**The data:**
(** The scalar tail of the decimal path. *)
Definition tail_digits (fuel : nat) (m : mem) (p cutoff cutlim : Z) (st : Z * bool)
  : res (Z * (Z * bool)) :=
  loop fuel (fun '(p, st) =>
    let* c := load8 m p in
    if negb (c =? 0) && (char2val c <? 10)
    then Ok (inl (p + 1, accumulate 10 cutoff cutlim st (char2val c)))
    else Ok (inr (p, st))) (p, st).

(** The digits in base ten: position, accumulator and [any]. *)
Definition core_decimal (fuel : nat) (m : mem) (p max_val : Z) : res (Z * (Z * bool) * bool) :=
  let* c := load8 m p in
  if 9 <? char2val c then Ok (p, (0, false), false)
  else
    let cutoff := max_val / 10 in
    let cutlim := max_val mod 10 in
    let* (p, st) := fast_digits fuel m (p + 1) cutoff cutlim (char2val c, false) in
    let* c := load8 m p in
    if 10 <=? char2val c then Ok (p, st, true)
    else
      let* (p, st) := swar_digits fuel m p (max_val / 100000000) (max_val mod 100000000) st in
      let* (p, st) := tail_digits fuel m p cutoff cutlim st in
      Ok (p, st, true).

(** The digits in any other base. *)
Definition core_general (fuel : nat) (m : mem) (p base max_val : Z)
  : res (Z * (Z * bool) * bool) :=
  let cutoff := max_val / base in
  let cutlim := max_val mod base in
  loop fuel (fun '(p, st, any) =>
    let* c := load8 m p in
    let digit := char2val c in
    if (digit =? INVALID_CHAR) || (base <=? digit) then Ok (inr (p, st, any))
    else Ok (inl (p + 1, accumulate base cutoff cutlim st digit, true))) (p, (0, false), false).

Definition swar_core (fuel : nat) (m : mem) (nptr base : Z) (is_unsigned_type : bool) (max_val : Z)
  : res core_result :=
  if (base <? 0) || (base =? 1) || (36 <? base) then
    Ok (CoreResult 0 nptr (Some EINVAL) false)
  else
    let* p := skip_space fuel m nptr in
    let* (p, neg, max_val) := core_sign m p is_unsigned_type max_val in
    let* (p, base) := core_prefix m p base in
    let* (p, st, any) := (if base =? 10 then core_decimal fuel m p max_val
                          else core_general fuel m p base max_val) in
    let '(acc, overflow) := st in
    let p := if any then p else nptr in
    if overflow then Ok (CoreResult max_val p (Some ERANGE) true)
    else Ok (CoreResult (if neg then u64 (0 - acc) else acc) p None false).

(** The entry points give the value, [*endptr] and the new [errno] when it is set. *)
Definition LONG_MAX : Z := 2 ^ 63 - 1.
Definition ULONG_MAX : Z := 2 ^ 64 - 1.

**Task goal:** Each line of the material with the word "true" in it should be listed.

**Response to the task:**
    if 10 <=? char2val c then Ok (p, st, true)
      Ok (p, st, true).
    else Ok (inl (p + 1, accumulate base cutoff cutlim st digit, true))) (p, (0, false), false).
    if overflow then Ok (CoreResult max_val p (Some ERANGE) true)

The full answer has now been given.